- **Problem requirements**
Give back exactly the stretch of data below from the line holding "Definition nl : string" through the line holding "(** [strings.Index]: the", both ends included, and leave the remaining lines out.
Top of Input material
(** * Prof Tournesol controller: a shallow embedding of
      [tournesol/controller/main.go] and the properties of its event
      router, source fetcher, remediation engine and publisher.

    Go values are modelled as follows: a [string] is Rocq's [string] read as
    a sequence of bytes, an [int], an [int64] and a [time.Duration] are [Z]
    with the 64-bit wrap-around written out where the program can reach it,
    [map[string]bool] and [map[string]string] are [gmap]s, a
    [map[string]string] reaches the code that only ranges over it as the
    list of its entries in the order of the range, and
    [map[string]interface{}] trees are the inductive [iface]. *)

From Stdlib Require Import ZArith String Ascii List Lia Bool DecimalString.
From Stdlib Require DecimalPos.
From stdpp Require Import gmap strings list fin_maps.

Open Scope string_scope.
Open Scope Z_scope.

(* ===================================================================== *)
(** * Part I. The embedding *)
(* ===================================================================== *)

(** ** Go's [strings] package, as far as the controller uses it *)

Module GoStrings.

Definition byte (n : nat) : ascii := ascii_of_nat n.

Definition nl : string := String (byte 10) EmptyString.
Definition tab : string := String (byte 9) EmptyString.

(** [len(s)] *)
Definition len (s : string) : Z := Z.of_nat (String.length s).

(** [s[n:]] and [s[:n]] *)
Fixpoint drop (n : nat) (s : string) : string :=
  match n, s with
  | S k, String _ s' => drop k s'
  | _, _ => s
  end.

Fixpoint take (n : nat) (s : string) : string :=
  match n, s with
  | S k, String c s' => String c (take k s')
  | _, _ => EmptyString
  end.

Fixpoint HasPrefix (s prefix : string) {struct prefix} : bool :=
  match prefix with
  | EmptyString => true
  | String p prefix' =>
      match s with
      | String c s' => if Ascii.eqb c p then HasPrefix s' prefix' else false
      | EmptyString => false
      end
  end.

Definition HasSuffix (s suffix : string) : bool :=
  (String.length suffix <=? String.length s)%nat &&
  String.eqb (drop (String.length s - String.length suffix) s) suffix.

(** [strings.Index]: the byte offset of the first occurrence, or -1. *)
Fixpoint IndexFrom (i : Z) (s substr : string) : Z :=
  if HasPrefix s substr then i
  else match s with
       | EmptyString => -1
       | String _ s' => IndexFrom (i + 1) s' substr
       end.

Definition Index (s substr : string) : Z := IndexFrom 0 s substr.

Definition Contains (s substr : string) : bool := 0 <=? Index s substr.

(** [strings.LastIndex]: the offset of the last occurrence, or -1. *)
Fixpoint LastIndexFrom (i : Z) (s substr : string) : Z :=
  match s with
  | EmptyString => if HasPrefix s substr then i else -1
  | String _ s' =>
      let later := LastIndexFrom (i + 1) s' substr in
      if 0 <=? later then later
      else if HasPrefix s substr then i else -1
  end.

Definition LastIndex (s substr : string) : Z := LastIndexFrom 0 s substr.

Definition TrimPrefix (s prefix : string) : string :=
  if HasPrefix s prefix then drop (String.length prefix) s else s.

(** [strings.SplitN(s, sep, 2)] for a non-empty [sep]: cut at the first
    occurrence, or the whole string when there is none. *)
Definition SplitN2 (s sep : string) : list string :=
  let i := Index s sep in
  if i <? 0 then [s]
  else [take (Z.to_nat i) s; drop (Z.to_nat i + String.length sep) s].

(** [strings.Split(s, sep)] for the one-byte separator the controller
    uses (a line feed). *)
Fixpoint Split (s : string) (sep : ascii) : list string :=
  match s with
  | EmptyString => [EmptyString]
  | String c s' =>
      if Ascii.eqb c sep then EmptyString :: Split s' sep
      else match Split s' sep with
           | l :: ls => String c l :: ls
           | [] => [String c EmptyString]
           end
  end.

Fixpoint Join (elems : list string) (sep : string) : string :=
  match elems with
  | [] => EmptyString
  | [x] => x
  | x :: rest => x ++ sep ++ Join rest sep
  end.

(** *** White space

    [strings.TrimSpace] removes leading and trailing runes for which
    [unicode.IsSpace] holds.  Besides the six ASCII ones these are U+0085,
    U+00A0, U+1680, U+2000..U+200A, U+2028, U+2029, U+202F, U+205F and
    U+3000, recognised here by their UTF-8 encodings.  Any other byte
    sequence, invalid UTF-8 included, decodes to a rune that is not white
    space and stops the trimming. *)

Definition isAsciiSpace (c : ascii) : bool :=
  let n := nat_of_ascii c in
  ((9 <=? n) && (n <=? 13) || (n =? 32))%nat.

(** a two-byte white-space rune: U+0085 or U+00A0 *)
Definition isSpace2 (b0 b1 : ascii) : bool :=
  let n0 := nat_of_ascii b0 in
  let n1 := nat_of_ascii b1 in
  ((n0 =? 194) && ((n1 =? 133) || (n1 =? 160)))%nat.

(** a three-byte white-space rune *)
Definition isSpace3 (b0 b1 b2 : ascii) : bool :=
  let n0 := nat_of_ascii b0 in
  let n1 := nat_of_ascii b1 in
  let n2 := nat_of_ascii b2 in
  ((n0 =? 225) && (n1 =? 154) && (n2 =? 128)
   || (n0 =? 226) && (n1 =? 128)
      && ((128 <=? n2) && (n2 <=? 138) || (n2 =? 168) || (n2 =? 169) || (n2 =? 175))
   || (n0 =? 226) && (n1 =? 129) && (n2 =? 159)
   || (n0 =? 227) && (n1 =? 128) && (n2 =? 128))%nat.

Fixpoint TrimLeftSpace (s : string) : string :=
  match s with
  | EmptyString => EmptyString
  | String b0 s1 =>
      if isAsciiSpace b0 then TrimLeftSpace s1
      else match s1 with
           | EmptyString => s
           | String b1 s2 =>
               if isSpace2 b0 b1 then TrimLeftSpace s2
               else match s2 with
                    | EmptyString => s
                    | String b2 s3 =>
                        if isSpace3 b0 b1 b2 then TrimLeftSpace s3 else s
                    end
           end
  end.

Fixpoint rev (s acc : string) : string :=
  match s with
  | EmptyString => acc
  | String c s' => rev s' (String c acc)
  end.

(** Trailing white space, read off the reversed string: the last byte
    first, so a multi-byte rune shows its bytes in reverse order. *)
Fixpoint TrimLeftSpaceRev (s : string) : string :=
  match s with
  | EmptyString => EmptyString
  | String b0 s1 =>
      if isAsciiSpace b0 then TrimLeftSpaceRev s1
      else match s1 with
           | EmptyString => s
           | String b1 s2 =>
               if isSpace2 b1 b0 then TrimLeftSpaceRev s2
               else match s2 with
                    | EmptyString => s
                    | String b2 s3 =>
                        if isSpace3 b2 b1 b0 then TrimLeftSpaceRev s3 else s
                    end
           end
  end.

Definition TrimRightSpace (s : string) : string :=
  rev (TrimLeftSpaceRev (rev s EmptyString)) EmptyString.

Definition TrimSpace (s : string) : string :=
  TrimRightSpace (TrimLeftSpace s).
Bottom of Input material
- **Response below**
Definition nl : string := String (byte 10) EmptyString.
Definition tab : string := String (byte 9) EmptyString.

(** [len(s)] *)
Definition len (s : string) : Z := Z.of_nat (String.length s).

(** [s[n:]] and [s[:n]] *)
Fixpoint drop (n : nat) (s : string) : string :=
  match n, s with
  | S k, String _ s' => drop k s'
  | _, _ => s
  end.

Fixpoint take (n : nat) (s : string) : string :=
  match n, s with
  | S k, String c s' => String c (take k s')
  | _, _ => EmptyString
  end.

Fixpoint HasPrefix (s prefix : string) {struct prefix} : bool :=
  match prefix with
  | EmptyString => true
  | String p prefix' =>
      match s with
      | String c s' => if Ascii.eqb c p then HasPrefix s' prefix' else false
      | EmptyString => false
      end
  end.

Definition HasSuffix (s suffix : string) : bool :=
  (String.length suffix <=? String.length s)%nat &&
  String.eqb (drop (String.length s - String.length suffix) s) suffix.

(** [strings.Index]: the byte offset of the first occurrence, or -1. *)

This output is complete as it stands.